▸ PROBLEM REQUIREMENTS
Using the records below, repeat exactly the lines from the one holding "- intros He." through the one holding "i (contig_hint_start b +", both ends included, and no others.

(RECORD EXCERPTS Opens)

Lemma taken_out P P' s e j : taken P P' s e -> 0 <= j < 1024 -> ~ (s <= j < e) -> P' j = P j.
Proof. intros [_ _ Hb] Hj Hout. rewrite Hb by done. destruct (Z.leb_spec s j), (Z.ltb_spec j e); cbn [andb]; done || lia. Qed.

Lemma taken_in P P' s e j : taken P P' s e -> s <= j < e -> P' j = true.
Proof. intros [? _ Hb] Hj. rewrite Hb by lia. by destruct (Z.leb_spec s j), (Z.ltb_spec j e); try lia. Qed.

(** When the area is not in the hinted run the hint stays right. *)
Lemma taken_ok P P' b s e ff :
  block_ok P b -> taken P P' s e ->
  ~ (contig_hint_start b <= s < contig_hint_start b + contig_hint b) ->
  0 <= ff <= 1024 -> (forall j, 0 <= j < ff -> P' j = true) ->
  block_ok P' (mk_md (contig_hint b) (contig_hint_start b) (Z.min (left_free b) s) (Z.min (right_free b) (1024 - e)) ff).
Proof.
  intros [_ (Hlf & Hl1 & Hl2) (Hrf & Hr1 & Hr2) Hm (Hc0 & Hc1 & Hh)] Ht Hout Hff Hf. pose proof Ht as [Hse Hfree _].
  assert (Hpos : 0 < contig_hint b) by (specialize (Hm s e ltac:(lia) ltac:(lia) Hfree); lia).
  destruct (Hh Hpos) as [Hce Hcf].
  assert (Hdis : e <= contig_hint_start b \/ contig_hint_start b + contig_hint b <= s).
  { destruct (Z.le_gt_cases (contig_hint_start b + contig_hint b) s); [by right|]. left.
    destruct (Z.le_gt_cases e (contig_hint_start b)); [done|exfalso].
    assert (Hlong : free_on P s (contig_hint_start b + contig_hint b)).
    { intros i Hi. destruct (Z.lt_ge_cases i e); [apply Hfree|apply Hcf]; lia. }
    specialize (Hm s (contig_hint_start b + contig_hint b) ltac:(lia) ltac:(lia) Hlong). lia. }
  split; cbn.
  - by split.
  - split_and!; [lia|lia| |].
    + intros i Hi. rewrite (taken_out _ _ _ _ _ Ht) by lia. apply Hl1. lia.
    + intros H. destruct (Z.le_gt_cases s (left_free b)).
      * rewrite Z.min_r by lia. apply (taken_in _ _ _ _ _ Ht). lia.
      * rewrite Z.min_l in * by lia. rewrite (taken_out _ _ _ _ _ Ht) by lia. by apply Hl2.
  - split_and!; [lia|lia| |].
    + intros i Hi. rewrite (taken_out _ _ _ _ _ Ht) by lia. apply Hr1. lia.
    + intros H. destruct (Z.le_gt_cases (1024 - e) (right_free b)).
      * rewrite Z.min_r by lia. apply (taken_in _ _ _ _ _ Ht). lia.
      * rewrite Z.min_l in * by lia. rewrite (taken_out _ _ _ _ _ Ht) by lia. by apply Hr2.
  - intros a c Hac Hc Hfac. apply Hm; [done|done|]. by apply (taken_mono _ _ _ _ _ _ Ht); [lia|lia|].
  - split_and!; [lia|lia|lia|]. intros _. split; [done|]. intros i Hi. rewrite (taken_out _ _ _ _ _ Ht) by lia. by apply Hcf.
Qed.

(** A block that is wholly in use. *)
Lemma used_ok P' b ff :
  0 <= contig_hint_start b <= 1024 -> 0 <= ff <= 1024 -> (forall j, 0 <= j < 1024 -> P' j = true) ->
  block_ok P' (mk_md 0 (contig_hint_start b) 0 0 ff).
Proof.
  intros Hc Hff Hall. split; cbn.
  - split; [lia|]. intros j Hj. apply Hall. lia.
  - split_and!; [lia|lia|intros i Hi; lia|]. intros _. by apply Hall.
  - split_and!; [lia|lia|intros i Hi; lia|]. intros _. by apply Hall.
  - intros s e Hs He Hf. destruct (Z.eq_dec s e); [lia|]. specialize (Hf s ltac:(lia)). by rewrite Hall in Hf by lia.
  - split_and!; [lia|lia|lia|]. lia.
Qed.

(** A block that is wholly free. *)
Lemma unused_ok P' b : (forall j, 0 <= j < 1024 -> P' j = false) -> block_ok P' (block_unused b).
Proof.
  intros Hall. split; cbn; unfold PCPU_BITMAP_BLOCK_BITS.
  - split; [lia|]. intros j Hj. lia.
  - split_and!; [lia|lia|intros i Hi; apply Hall; lia|lia].
  - split_and!; [lia|lia|intros i Hi; apply Hall; lia|lia].
  - intros s e Hs He Hf. lia.
  - split_and!; [lia|lia|lia|]. intros _. split; [lia|]. intros i Hi. apply Hall. lia.
Qed.

(** The first free bit of a block with a hint. *)
Lemma hint_first P b : block_ok P b -> 0 < contig_hint b -> first_free b <= contig_hint_start b.
Proof.
  intros [[? Hf] _ _ _ (? & ? & Hh)] Hc. destruct (Hh Hc) as [? Hx].
  destruct (Z.le_gt_cases (first_free b) (contig_hint_start b)); [done|].
  specialize (Hf (contig_hint_start b) ltac:(lia)). rewrite Hx in Hf by lia. done.
Qed.

(** The hinted run is a whole run. *)
Lemma hint_whole P b : block_ok P b -> 0 < contig_hint b ->
  whole_run P (contig_hint_start b) (contig_hint_start b + contig_hint b).
Proof.
  intros [_ _ _ Hm (? & ? & Hh)] Hc. destruct (Hh Hc) as [? Hx]. split; [lia|done| |].
  - intros Hs. destruct (P (contig_hint_start b - 1)) eqn:E; [done|].
    assert (free_on P (contig_hint_start b - 1) (contig_hint_start b + contig_hint b)) as Hl.
    { intros i Hi. destruct (Z.eq_dec i (contig_hint_start b - 1)) as [->|]; [done|]. apply Hx. lia. }
    specialize (Hm (contig_hint_start b - 1) (contig_hint_start b + contig_hint b) ltac:(lia) ltac:(lia) Hl). lia.
  - intros He. destruct (P (contig_hint_start b + contig_hint b)) eqn:E; [done|].
    assert (free_on P (contig_hint_start b) (contig_hint_start b + contig_hint b + 1)) as Hl.
    { intros i Hi. destruct (Z.eq_dec i (contig_hint_start b + contig_hint b)) as [->|]; [done|]. apply Hx. lia. }
    specialize (Hm (contig_hint_start b) (contig_hint_start b + contig_hint b + 1) ltac:(lia) ltac:(lia) Hl). lia.
Qed.

(** * The per-CPU allocator: chunks and their hints

    The shape of a chunk, the promise of all its blocks ([hints_ok]), and what
    the hint updates of mm/percpu.c do to them. *)

Lemma nr_blocks_eq c : pcpu_chunk_nr_blocks c = nr_pages c.
Proof. unfold pcpu_chunk_nr_blocks. apply Z.div_mul. done. Qed.

Lemma map_bits_eq c : pcpu_chunk_map_bits c = 1024 * nr_pages c.
Proof.
  unfold pcpu_chunk_map_bits, pcpu_nr_pages_to_map_bits, PCPU_MIN_ALLOC_SIZE. change PAGE_SIZE with (1024 * 4).
  rewrite Z.mul_assoc, Z.div_mul by done. lia.
Qed.

Lemma off_index off : pcpu_off_to_block_index off = off / 1024.
Proof. done. Qed.

Lemma off_off off : pcpu_off_to_block_off off = off mod 1024.
Proof. apply (Z.land_ones off 10). done. Qed.

Lemma off_split off : 0 <= off -> 0 <= off / 1024 /\ 0 <= off mod 1024 < 1024 /\ off = 1024 * (off / 1024) + off mod 1024.
Proof. intros. Z.to_euclidean_division_equations. lia. Qed.

(** Sizes of a chunk: 1 to 2^18 pages, maps and blocks for each. *)
Record chunk_shape (c : pcpu_chunk) : Prop := {
  cs_pages : 0 < nr_pages c < 2 ^ 18;
  cs_alloc : bm_all (alloc_map c) /\ Z.of_nat (length (alloc_map c)) = 16 * nr_pages c;
  cs_md : Z.of_nat (length (md_blocks c)) = nr_pages c;
  cs_bound : bm_all (bound_map c) /\ 1024 * nr_pages c < 64 * Z.of_nat (length (bound_map c)) < 2 ^ 61;
  cs_pop : bm_all (populated c) /\ nr_pages c <= 64 * Z.of_nat (length (populated c)) < 2 ^ 61
}.

(** Bit [i] of the chunk is in use. *)
Definition used (c : pcpu_chunk) : Z -> bool := bit (alloc_map c).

(RECORD EXCERPTS Closes)

▸ PROBLEM SOLUTION
  - intros He. destruct (P (contig_hint_start b + contig_hint b)) eqn:E; [done|].
    assert (free_on P (contig_hint_start b) (contig_hint_start b + contig_hint b + 1)) as Hl.
    { intros i Hi. destruct (Z.eq_dec i (contig_hint_start b + contig_hint b)) as [->|]; [done|]. apply Hx. lia. }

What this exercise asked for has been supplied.